DATA 311 - Lab 5: Scraping Movie Data

Scott Wehrwein

Fall 2021

Introduction

In this lab, you will analyze trends in the movie industry. The investigation is motivated by an interest in questions pertaining to the relationship between money-related properties (budget, box office returns) and quality/popularity-related properties (average popular ratings; average critic ratings). The good news is that all of this data is available; the bad news is that some of it is only available via webpages; the worse news is that we need to go to two different websites to get it.

Collaboration Policy

You are required to complete this lab in pairs. I highly recommend collaborating synchronously, as each partner will be responsible for understanding (and being able to independently explain) every aspect of your submission. As a reminder, here’s the collaboration policy for labs done in pairs from the syllabus:

For labs done in pairs, any and all collaboration is permissible between members of the same pair. That said, both members must understand and be able to explain in detail all aspects of their submission. For this reason, “pair programming” is highly recommended - you should not split the tasks up for each group member complete independently. I reserve the right to meet with any student one-on-one and ask them to explain any part of their submission to me in detail.

Getting Started

To work on this lab, you’ll need to install the beautifulsoup4 and requests packages to your virtual environment. Assuming you followed the instructions from Lab 1, this would look like the following:

  1. Open a new terminal
  2. cd 311
  3. source data311_env/bin/activate
  4. pip install beautifulsoup4 requests

There is no starter notebook for this lab; create a new notebook, give it a title, and include both partners’ names in a subheading at the top.

The Data

IMDB - The Internet Movie Database

The Internet Movie Database (https://www.imdb.com/) contains a wealth of information about movies. Most things you might want to know about a movie - title, release date, runtime, cast and crew, user ratings, critic ratings, etc. etc. IMDB actually does provide much of their data in a friendly, downloadable form (see https://imdb.com/interfaces/). The problem is that this data doesn’t contain box office returns or critic scores. For this reason, we’re going to need to scrape the webpages for this information.

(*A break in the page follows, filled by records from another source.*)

(* ===== verification/Exec.v ===== *)
(** Running a program: exec.c, elf.h and [sys_exec] of sysfile.c.

    The headers of an ELF file are words at fixed offsets.  [exec] is given the argument
    strings; the address space they come from is not changed before the switch. *)

From Stdlib Require Import ZArith Lia.
From stdpp Require Import base tactics option gmap strings numbers list.
From S2P Require Import Prelude Mem Bytes CString Layout Kalloc PageTable ShmTable Vm ProcState Sched Proc Syscall FsFormat Fs File Sysfile.
Open Scope Z_scope.

(** * elf.h *)

Definition ELF_MAGIC : Z := 0x464C457F.
Definition ELFHDR_SIZE : Z := 52.
Definition elf_magic (h : list Z) : Z := get32 h 0.
Definition elf_entry (h : list Z) : Z := get32 h 24.
Definition elf_phoff (h : list Z) : Z := get32 h 28.
Definition elf_phnum (h : list Z) : Z := get16 h 44.

Definition PROGHDR_SIZE : Z := 32.
Definition ELF_PROG_LOAD : Z := 1.
Definition ph_type (h : list Z) : Z := get32 h 0.
Definition ph_off (h : list Z) : Z := get32 h 4.
Definition ph_vaddr (h : list Z) : Z := get32 h 8.
Definition ph_filesz (h : list Z) : Z := get32 h 16.
Definition ph_memsz (h : list Z) : Z := get32 h 20.

(** [for (last = s = path; *s; s++) if ( *s == '/') last = s + 1;] *)
Fixpoint last_elem (last s : list Z) : list Z :=
  match s with
  | [] => last
  | c :: s' => if c =? 47 then last_elem s' s' else last_elem last s'
  end.

Section exec.
Context {FS : Type} {FO : SysFs FS}.
Abbreviation K := (kstate FS).
Variables (kend kdata : Z).
Variable me : nat.

(** [readi(ip, dst, off, n)] into kernel memory. *)
Definition readi_to (ip : nat) (dst off n : Z) : M K Z :=
  r <- zoom (readi ip off n) ;;
  zoom (modify (fun k => set_kmemory (st_bytes (kmemory k) dst (snd r)) k)) ;;
  ret (fst r).

(** The label [bad]: [ip] is the inode still held. *)
Definition exec_bad (pgdir : Z) (ip : option nat) : M K Z :=
  when (negb (pgdir =? 0)) (zoom (freevm kend pgdir 0)) ;;
  match ip with
  | Some ip => zoom (iunlockput ip) ;; zoom end_op ;; ret (-1)
  | None => ret (-1)
  end.

(** One program header; [None] is a jump to [bad], otherwise the new size. *)
Definition load_segment (pgdir : Z) (ip : nat) (ph : list Z) (sz : Z) : M K (option Z) :=
  if negb (ph_type ph =? ELF_PROG_LOAD) then ret (Some sz) else
  if ph_memsz ph <? ph_filesz ph then ret None else
  sz <- zoom (allocuvm kend pgdir sz (u32 (ph_vaddr ph + ph_memsz ph))) ;;
  if sz =? 0 then ret None else
  r <- loaduvm (readi_to ip) pgdir (ph_vaddr ph) (ph_off ph) (ph_filesz ph) ;;
  if r <? 0 then ret None else ret (Some sz).

(** The loop over the [n] program headers from offset [off]. *)
Fixpoint load_segments (n : nat) (pgdir : Z) (ip : nat) (off sz : Z) : M K (option Z) :=
  match n with
  | O => ret (Some sz)
  | S k =>
      r <- zoom (readi ip (u32 off) PROGHDR_SIZE) ;;
      if negb (fst r =? PROGHDR_SIZE) then ret None else
      r <- load_segment pgdir ip (snd r) sz ;;
      match r with
      | None => ret None
      | Some sz => load_segments k pgdir ip (s32 (off + PROGHDR_SIZE)) sz
      end
  end.

(** The argument strings from index [argc], pushed below [sp]; [us] are the addresses
    pushed so far. *)
Fixpoint push_args (pgdir : Z) (argv : list (list Z)) (argc sp : Z) (us : list Z) : M K (option (Z * Z * list Z)) :=
  match argv with
  | [] => ret (Some (argc, sp, us))
  | s :: argv' =>
      if MAXARG <=? argc then ret None else
      let sp := Z.land (u32 (sp - (strlen s + 1))) (Z.lnot 3) in
      r <- zoom (copyout pgdir sp (take (Z.to_nat (strlen s)) s ++ [0])) ;;
      if r <? 0 then ret None else
      push_args pgdir argv' (argc + 1) sp (us ++ [sp])
  end.

(** The image of [ustack]. *)
Definition ustack_words (argc sp : Z) (us : list Z) : list Z :=
  [0xffffffff; argc; u32 (sp - (argc + 1) * 4)] ++ us ++ [0].

(** From the two stack pages on: the file is closed. *)
Definition exec_stack (path : list Z) (argv : list (list Z)) (entry pgdir0 sz0 : Z) : M K Z :=
  let sz1 := PGROUNDUP sz0 in
  sz1 <- zoom (allocuvm kend pgdir0 sz1 (u32 (sz1 + 2 * PGSIZE))) ;;
  if sz1 =? 0 then exec_bad pgdir0 None else
  zoom (clearpteu pgdir0 (sz1 - 2 * PGSIZE)) ;;
  r <- push_args pgdir0 argv 0 sz1 [] ;;
  match r with
  | None => exec_bad pgdir0 None
  | Some (argc, sp, us) =>
      let us := ustack_words argc sp us in
      let sp := u32 (sp - (3 + argc + 1) * 4) in
      r <- zoom (copyout pgdir0 sp (mjoin (le_enc 4 <$> us))) ;;
      if r <? 0 then exec_bad pgdir0 None else
      upd_proc me (fun p => set_pname (safestrcpy (pname p) (last_elem path path) 16) p) ;;
      p <- get_proc me ;;
      upd_proc me (set_pgdir pgdir0) ;;
      upd_proc me (set_sz sz1) ;;
      zoom (store32 (tf p + TF_eip) entry) ;;
      zoom (store32 (tf p + TF_esp) sp) ;;
      switchuvm me ;;
      zoom (freevm kend (pgdir p) 0) ;;
      ret 0
  end.

Definition exec (path : list Z) (argv : list (list Z)) : M K Z :=
  zoom begin_op ;;
  c <- my_cwd me ;;
  r <- zoom (namei c path) ;;
  match r with
  | None => zoom end_op ;; ret (-1)
  | Some ip =>
      zoom (ilock ip) ;;
      r <- zoom (readi ip 0 ELFHDR_SIZE) ;;
      if u32 (fst r) <? ELFHDR_SIZE then exec_bad 0 (Some ip) else
      (* an error of [readi] is a large unsigned number: the header was not filled *)
      if fst r <? 0 then undef "exec: uninitialised header" else
      let elf := snd r in
      if negb (elf_magic elf =? ELF_MAGIC) then exec_bad 0 (Some ip) else
      pd <- zoom (setupkvm kdata) ;;
      if pd =? 0 then exec_bad 0 (Some ip) else
      r <- load_segments (Z.to_nat (elf_phnum elf)) pd ip (s32 (elf_phoff elf)) 0 ;;
      match r with
      | None => exec_bad pd (Some ip)
      | Some sz =>
          zoom (iunlockput ip) ;;
          zoom end_op ;;
          exec_stack path argv (elf_entry elf) pd sz
      end
  end.

(** The loop of [sys_exec] over the user array at [uargv]; [None] for -1. *)
Fixpoint exec_args (n : nat) (uargv i : Z) : M K (option (list (list Z))) :=
  match n with
  | O => ret None
  | S k =>
      r <- fetchint me (u32 (uargv + 4 * i)) ;;
      match r with
      | None => ret None
      | Some uarg =>
          if uarg =? 0 then ret (Some []) else
          r <- fetchstr me (u32 uarg) ;;
          match r with
          | None => ret None
          | Some (a, len) =>
              p <- get_proc me ;;
              s <- zoom (kload_bytes (Z.to_nat len) (pgdir p) a) ;;
              r <- exec_args k uargv (i + 1) ;;
              ret ((fun l => s :: l) <$> r)
          end
      end
  end.

Definition sys_exec : M K Z :=
  with_path me 0 (ret (-1)) (fun path =>
    r <- argint me 1 ;;
    match r with
    | None => ret (-1)
    | Some uargv =>
        r <- exec_args (Z.to_nat MAXARG) (u32 uargv) 0 ;;
        match r with
        | None => ret (-1)
        | Some argv => exec path argv
        end
    end).

End exec.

There are various pages you can find this stuff on, but the easiest and most efficient (requiring the fewest page requests) is a search results page like the following:

https://www.imdb.com/search/title/?release_date=2000-01-01,2020-12-31&sort=boxoffice_gross_us,desc&start=1

For the price of one page request, we get 50 movies with a good amount of information on each, including title, year, runtime, user rating, critic rating (Metascore), number of votes, and “Gross”, which is the amount of money the movie made in the US. Getting more movies is as simple as changing the parameter to the start keyword in the URL - if you click the “Next” link on that page, you’ll see the URL changes to contain &start=51.

The Numbers

IMDB is good for the basics, but for juicy financial information, we have to look to https://www.the-numbers.com/. This website displays data on budgets, US (“Domestic”) box office gross, and worldwide gross. A paginated table of movies sorted by budget showing release date, title, budget, domestic, and worldwide gross can be found here:

https://www.the-numbers.com/movie/budgets/all

Unfortunately, they don’t seem to have the same data sorted by domestic gross - that way we could get, theoretically, the same list of movies from The Numbers and from IMDB. We’ll have to settle for the heuristic that the movies with the highest budget (from The Numbers) are likely to overlap with the movies with the highest domestic gross.

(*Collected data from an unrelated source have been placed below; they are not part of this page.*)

(* ===== verification/Trap.v ===== *)
(** Traps and interrupts: trap.c and traps.h.

    [trap] is given the CPU it runs on, the process (the per-CPU variable [proc], [None] in
    the scheduler) and the address of the trap frame.  The handlers of the IDE, keyboard and
    serial interrupts are parameters; acknowledging the interrupt ([lapiceoi]) changes
    only the interrupt controller. *)

From Stdlib Require Import ZArith Lia.
From stdpp Require Import base tactics option gmap strings numbers list.
From S2P Require Import Prelude Mem Layout Kalloc PageTable ShmTable Vm ProcState Sched Proc Syscall.
Open Scope Z_scope.

Definition T_SYSCALL : Z := 64.
Definition T_IRQ0 : Z := 32.
Definition IRQ_TIMER : Z := 0.
Definition IRQ_KBD : Z := 1.
Definition IRQ_COM1 : Z := 4.
Definition IRQ_IDE : Z := 14.
Definition IRQ_SPURIOUS : Z := 31.

(** The gates [tvinit] installs: type (trap or interrupt gate), privilege level. *)
Record gate := mkGate { istrap : bool; selector : Z; offset : Z; dpl : Z }.
Definition SEG_KCODE : Z := 1.
Definition tvinit (vectors : Z -> Z) : list gate :=
  (fun i => let i := Z.of_nat i in
     if i =? T_SYSCALL then mkGate true (Z.shiftl SEG_KCODE 3) (vectors i) DPL_USER
     else mkGate false (Z.shiftl SEG_KCODE 3) (vectors i) 0) <$> seq 0 256.

Section trap.
Context {FS : Type} {FO : FileOps FS}.
Abbreviation K := (kstate FS).
Variables (kend kdata forkret_addr trapret_addr : Z).
Context (ideintr kbdintr uartintr : M K unit).
(** The calls of sysfile.c, and the number of wakeups a call may wait for. *)
Context (files : Z -> option (M K Z)) (fuel : nat).

Definition load16 (a : Z) : M K Z :=
  m <- gets (fun s => kmemory (km (vm s))) ;;
  ret (ld8 m a + 2 ^ 8 * ld8 m (a + 1)).

(** [if (proc->killed) exit();] *)
Definition exit_if_killed (me : nat) : M K unit :=
  p <- get_proc me ;;
  when (negb (killed p =? 0)) (exit me).

(** [if (proc && proc->killed && (tf->cs & 3) == DPL_USER) exit();] *)
Definition exit_if_user (me : option nat) (cs : Z) : M K unit :=
  match me with
  | Some i => when (Z.land cs 3 =? DPL_USER) (exit_if_killed i)
  | None => ret tt
  end.

Definition timer_tick (cpu : Z) : M K unit :=
  when (cpu =? 0) (
    acquire LK_ticks ;;
    modify (fun s => set_ticks (u32 (ticks s + 1)) s) ;;
    Sched.wakeup CH_ticks ;;
    release LK_ticks).

(** The [switch] on the trap number. *)
Definition trap_switch (cpu : Z) (me : option nat) (no cs : Z) : M K unit :=
  if no =? T_IRQ0 + IRQ_TIMER then timer_tick cpu
  else if no =? T_IRQ0 + IRQ_IDE then ideintr
  else if no =? T_IRQ0 + IRQ_IDE + 1 then ret tt
  else if no =? T_IRQ0 + IRQ_KBD then kbdintr
  else if no =? T_IRQ0 + IRQ_COM1 then uartintr
  else if (no =? T_IRQ0 + 7) || (no =? T_IRQ0 + IRQ_SPURIOUS) then ret tt
  else
    match me with
    | Some i => if Z.land cs 3 =? 0 then panic "trap" else upd_proc i (set_killed 1)
    | None => panic "trap"
    end.

Definition trap (cpu : Z) (me : option nat) (tf0 : Z) : M K unit :=
  no <- zoom (load32 (tf0 + TF_trapno)) ;;
  cs <- load16 (tf0 + TF_cs) ;;
  if no =? T_SYSCALL then
    match me with
    | Some i =>
        exit_if_killed i ;;
        upd_proc i (set_tf tf0) ;;
        syscall kend kdata forkret_addr trapret_addr i fuel files ;;
        exit_if_killed i
    | None => undef "system call without a process"
    end
  else
    trap_switch cpu me no cs ;;
    exit_if_user me cs ;;
    match me with
    | Some i =>
        p <- get_proc i ;;
        when (bool_decide (state p = RUNNING) && (no =? T_IRQ0 + IRQ_TIMER)) (yield i)
    | None => ret tt
    end ;;
    exit_if_user me cs.

End trap.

Similar to IMDB, you can click the 101-200 link at the bottom of the page to see how the URL changes to see the next 100 movies.

Scraping Etiquette:

When scraping websites, internet etiquette dictates that you should avoid hammering somebody’s servers by making many requests at once in rapid succession. Be sure that you follow these rules, several of which will make your life easier as well as minimize unneccessary traffic to the pages you’re scraping:

Your Tasks

Part 1: Scrape IMDB

Using the URL pattern provided above (which sorts movies in descending order by US Box Office, a.k.a. Domestic Gross), extract the following data from each of the top 1000 movies:

Form this data into the columns of a DataFrame, and save it out to a CSV file so you can load it from disk instead of re-scraping.

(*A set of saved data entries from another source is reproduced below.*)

(* ===== verification/Format.v ===== *)
(** Formatted output: [printint] and [cprintf] of console.c, [printint] and [printf] of
    printf.c.

    Arguments are what the format reads from the stack: a word, or for [%s] a pointer to
    characters ([None] for the null pointer).  The functions give the characters sent, in
    order; [None] when the format asks for an argument that was not passed, which C leaves
    undefined. *)

From Stdlib Require Import ZArith Lia.
From stdpp Require Import base tactics option strings numbers list.
From S2P Require Import Prelude CString.
Open Scope Z_scope.

Inductive farg := AInt (x : Z) | AStr (s : option (list Z)).

(** * Digits *)

(** [do { buf[i++] = digits[x % base]; } while ((x /= base) != 0);]: the digits, last first.
    A 32-bit number has at most 32 digits. *)
Fixpoint digits_loop (fuel : nat) (digits : list Z) (x base : Z) : list Z :=
  match fuel with
  | O => []
  | S k =>
      default 0 (zlookup digits (x mod base)) ::
      (if x / base =? 0 then [] else digits_loop k digits (x / base) base)
  end.

Definition lower_digits : list Z := [48;49;50;51;52;53;54;55;56;57;97;98;99;100;101;102].
Definition upper_digits : list Z := [48;49;50;51;52;53;54;55;56;57;65;66;67;68;69;70].

(** console.c; the characters are sent from the last one stored back to the first. *)
Definition kprintint (xx base : Z) (sign : bool) : list Z :=
  let neg := sign && (xx <? 0) in
  let x := u32 (if neg then - xx else xx) in
  let buf := digits_loop 32 lower_digits x base in
  reverse (buf ++ if neg then [45] else []).

(** printf.c *)
Definition printint (xx base : Z) (sgn : bool) : list Z :=
  let neg := sgn && (xx <? 0) in
  let x := u32 (if neg then - xx else xx) in
  let buf := digits_loop 32 upper_digits x base in
  reverse (buf ++ if neg then [45] else []).

Definition null_text : list Z := [40;110;117;108;108;41].
Definition str_text (s : option (list Z)) : list Z :=
  match s with
  | Some s => take (Z.to_nat (strlen s)) s
  | None => null_text
  end.

(** * The formats *)

(** console.c: a [%] at the end of the format ends it. *)
Fixpoint cprintf_text (fmt : list Z) (args : list farg) : option (list Z) :=
  match fmt with
  | [] => Some []
  | c :: fmt' =>
      if c =? 0 then Some [] else
      if negb (c =? 37) then app [c] <$> cprintf_text fmt' args else
      match fmt' with
      | [] => Some []
      | c :: fmt' =>
          if c =? 0 then Some [] else
          if c =? 100 then
            match args with AInt x :: args => app (kprintint x 10 true) <$> cprintf_text fmt' args | _ => None end
          else if (c =? 120) || (c =? 112) then
            match args with AInt x :: args => app (kprintint x 16 false) <$> cprintf_text fmt' args | _ => None end
          else if c =? 115 then
            match args with AStr s :: args => app (str_text s) <$> cprintf_text fmt' args | _ => None end
          else if c =? 37 then app [37] <$> cprintf_text fmt' args
          else app [37; c] <$> cprintf_text fmt' args
      end
  end.

(** printf.c: [state] is [%] after a percent sign. *)
Fixpoint printf_text (state : bool) (fmt : list Z) (args : list farg) : option (list Z) :=
  match fmt with
  | [] => Some []
  | c :: fmt' =>
      if c =? 0 then Some [] else
      if negb state then
        if c =? 37 then printf_text true fmt' args else app [c] <$> printf_text false fmt' args
      else if c =? 100 then
        match args with AInt x :: args => app (printint x 10 true) <$> printf_text false fmt' args | _ => None end
      else if (c =? 120) || (c =? 112) then
        match args with AInt x :: args => app (printint x 16 false) <$> printf_text false fmt' args | _ => None end
      else if c =? 115 then
        match args with AStr s :: args => app (str_text s) <$> printf_text false fmt' args | _ => None end
      else if c =? 99 then
        match args with AInt x :: args => app [u8 x] <$> printf_text false fmt' args | _ => None end
      else if c =? 37 then app [c] <$> printf_text false fmt' args
      else app [37; c] <$> printf_text false fmt' args
  end.
Definition printf (fmt : list Z) (args : list farg) : option (list Z) := printf_text false fmt args.

(** * Theorems *)

(** The number a list of decimal digits stands for, as [atoi] (ulib.c) accumulates it. *)
Lemma atoi_loop_digits ds n :
  Forall (fun c => 48 <= c <= 57) ds ->
  atoi_loop ds n = foldl (fun n c => s32 (n * 10 + c - 48)) n ds.
Proof.
  revert n. induction ds as [|c ds IH]; intros n Hd; [done|]. apply Forall_cons in Hd as [Hc Hd].
  simpl. destruct (Z.leb_spec 48 c), (Z.leb_spec c 57); try lia. by apply IH.
Qed.

Lemma zlookup_digit digits x :
  (forall i, (i < 10)%nat -> digits !! i = Some (48 + Z.of_nat i)) -> 0 <= x < 10 ->
  default 0 (zlookup digits x) = 48 + x.
Proof.
  intros Hd Hx. unfold zlookup. destruct (Z.ltb_spec x 0); [lia|]. rewrite Hd by lia. simpl. lia.
Qed.

Section decimal.
Context (digits : list Z) (Hdig : forall i, (i < 10)%nat -> digits !! i = Some (48 + Z.of_nat i)).

Lemma digits_loop_decimal fuel x :
  0 <= x < 10 ^ Z.of_nat fuel -> (0 < fuel)%nat ->
  Forall (fun c => 48 <= c <= 57) (digits_loop fuel digits x 10).
Proof.
  revert x. induction fuel as [|fuel IH]; intros x Hx Hf; [lia|]. cbn [digits_loop].
  pose proof (Z.mod_pos_bound x 10 ltac:(lia)) as Hm. rewrite (zlookup_digit digits) by done.
  apply Forall_cons. split; [lia|]. destruct (Z.eqb_spec (x / 10) 0) as [|Hne]; [done|].
  assert (x / 10 < 10 ^ Z.of_nat fuel) as Hlt.
  { apply Z.div_lt_upper_bound; [lia|]. rewrite Nat2Z.inj_succ, Z.pow_succ_r in Hx by lia. lia. }
  pose proof (Z.div_pos x 10 ltac:(lia) ltac:(lia)).
  destruct fuel as [|fuel]; [simpl in Hlt; lia|]. apply IH; lia.
Qed.

Lemma atoi_digits fuel x n :
  0 <= x < 10 ^ Z.of_nat fuel -> (0 < fuel)%nat -> x < 2 ^ 31 -> n = 0 ->
  foldl (fun n c => s32 (n * 10 + c - 48)) n (reverse (digits_loop fuel digits x 10)) = x.
Proof.
  revert x. induction fuel as [|fuel IH]; intros x Hx Hf Hs ->; [lia|]. cbn [digits_loop].
  pose proof (Z.mod_pos_bound x 10 ltac:(lia)) as Hm. rewrite (zlookup_digit digits) by done.
  pose proof (Z.div_mod x 10 ltac:(lia)) as Hdm. pose proof (Z.div_pos x 10 ltac:(lia) ltac:(lia)) as Hp.
  rewrite reverse_cons, foldl_app. cbn [foldl].
  destruct (Z.eqb_spec (x / 10) 0) as [E|Hne].
  - change (foldl (fun n c => s32 (n * 10 + c - 48)) 0 (reverse [])) with 0. rewrite s32_small by lia. lia.
  - assert (x / 10 < 10 ^ Z.of_nat fuel) as Hlt.
    { apply Z.div_lt_upper_bound; [lia|]. rewrite Nat2Z.inj_succ, Z.pow_succ_r in Hx by lia. lia. }
    destruct fuel as [|fuel]; [simpl in Hlt; lia|]. rewrite (IH (x / 10)) by (try done; lia).
    rewrite s32_small; lia.
Qed.
End decimal.

Lemma digits_loop_ext d1 d2 fuel x :
  (forall i, (i < 10)%nat -> d1 !! i = Some (48 + Z.of_nat i)) ->
  (forall i, (i < 10)%nat -> d2 !! i = Some (48 + Z.of_nat i)) -> 0 <= x ->
  digits_loop fuel d1 x 10 = digits_loop fuel d2 x 10.
Proof.
  intros H1 H2. revert x. induction fuel as [|fuel IH]; intros x Hx; [done|]. cbn [digits_loop].
  pose proof (Z.mod_pos_bound x 10 ltac:(lia)). rewrite !zlookup_digit by done.
  destruct (x / 10 =? 0); [done|]. by rewrite (IH (x / 10)) by (apply Z.div_pos; lia).
Qed.

(** Numbers survive printing and parsing: for every non-negative [int], [atoi] of what [%d]
    prints - by the kernel's [cprintf] or by the C library's [printf] - is the number; of a
    negative one the printed text is a minus sign and the digits of its absolute value. *)
Theorem printint_atoi x :
  - 2 ^ 31 <= x < 2 ^ 31 ->
  exists ds, printint x 10 true = (if x <? 0 then [45] else []) ++ ds /\
    kprintint x 10 true = printint x 10 true /\
    (x <> - 2 ^ 31 -> atoi ds = Z.abs x).
Proof.
  intros Hx. unfold printint, kprintint. cbn [andb].
  set (n := u32 (if x <? 0 then - x else x)).
  assert (n = Z.abs x) as Hn.
  { unfold n. destruct (Z.ltb_spec x 0); rewrite u32_small; lia. }
  assert (forall dg, (forall i, (i < 10)%nat -> dg !! i = Some (48 + Z.of_nat i)) ->
    reverse (digits_loop 32 dg n 10 ++ (if x <? 0 then [45] else [])) =
    (if x <? 0 then [45] else []) ++ reverse (digits_loop 32 dg n 10)) as Hrev.
  { intros dg _. rewrite reverse_app. by destruct (x <? 0). }
  exists (reverse (digits_loop 32 upper_digits n 10)).
  assert (forall dg, dg = lower_digits \/ dg = upper_digits -> forall i, (i < 10)%nat -> dg !! i = Some (48 + Z.of_nat i)) as Hdg.
  { intros dg Hd i Hi. do 10 (destruct i as [|i]; [by destruct Hd; subst|]). lia. }
  split; [by apply Hrev, Hdg; right|]. split.
  - rewrite (digits_loop_ext lower_digits upper_digits); [done|auto|auto|lia].
  - intros Hm. unfold atoi. rewrite atoi_loop_digits.
    + rewrite (atoi_digits upper_digits); [done|auto|simpl; lia|lia|lia|done].
    + rewrite reverse_Permutation. apply digits_loop_decimal; [auto|simpl; lia|lia].
Qed.

Lemma printint_atoi_witness :
  printint (-120) 10 true = [45; 49; 50; 48] /\ exists ds, printint (-120) 10 true = [45] ++ ds /\ atoi ds = 120.
Proof.
  split; [reflexivity|]. destruct (printint_atoi (-120) ltac:(lia)) as (ds & H1 & _ & H2).
  exists ds. split; [exact H1|]. apply H2. lia.
Defined.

Part 2 - Scrape The Numbers

Use the URL pattern provided above to extract the following data for the top 1000 movies, ordered by budget:

Note that I’ve included Domestic Gross from both sites - it might be interesting to see if they agree! Form this data into a separate DataFrame and save it out to a CSV file so you can load it from disk instead of re-scraping.

Part 3: Clean and Merge

Merge the data tables together and clean the columns. It’s up to you what order you do this in - you may find it makes sense to clean then merge, or merge then clean, or perhaps clean, merge, then clean some more.

Merge

If two DataFrames have a matching column, you can use pd.merge to merge them together, matching up rows using that column; for a bit more explanation, see this section of the Pandas Getting Started tutorials. Merge the IMDB and The Numbers data on the Title column. Note that any movie titles that don’t appear in both tables will simply not be included in the merged table.

Clean

Among other things, we’re interested in looking at correlations, which means we need to be able to scatterplot our columns. For all the columns that represent numerical values, clean and convert them to numerical types.

Part 4: Analyze

You are now in possession of a dataset that, to my knowledge, did not exist (or could not be obtained for free, anyway) until you made it -that’s pretty neat! Explore the data for interesting trends. Your analysis should:

Here are some examples of questions I’d be curious to answer. Don’t treat this list as exhaustive - I don’t even know whether anything interesting would result from each of these, but they should give you an idea of what I’m looking for.

Extra Credit

There are many avenues that might make this analysis more interesting or better. Here are some ideas:

Interesting explorations can receive up to 5 points of extra credit. Submit your extra credit as a separate zip file in the same format as the base assignment.

Guidelines

As usual, your analysis should tell a story clearly and convincingly. All the general guidelines from prior labs apply: assumptions, preprocessing, cleaning, and analysis should be clearly documented.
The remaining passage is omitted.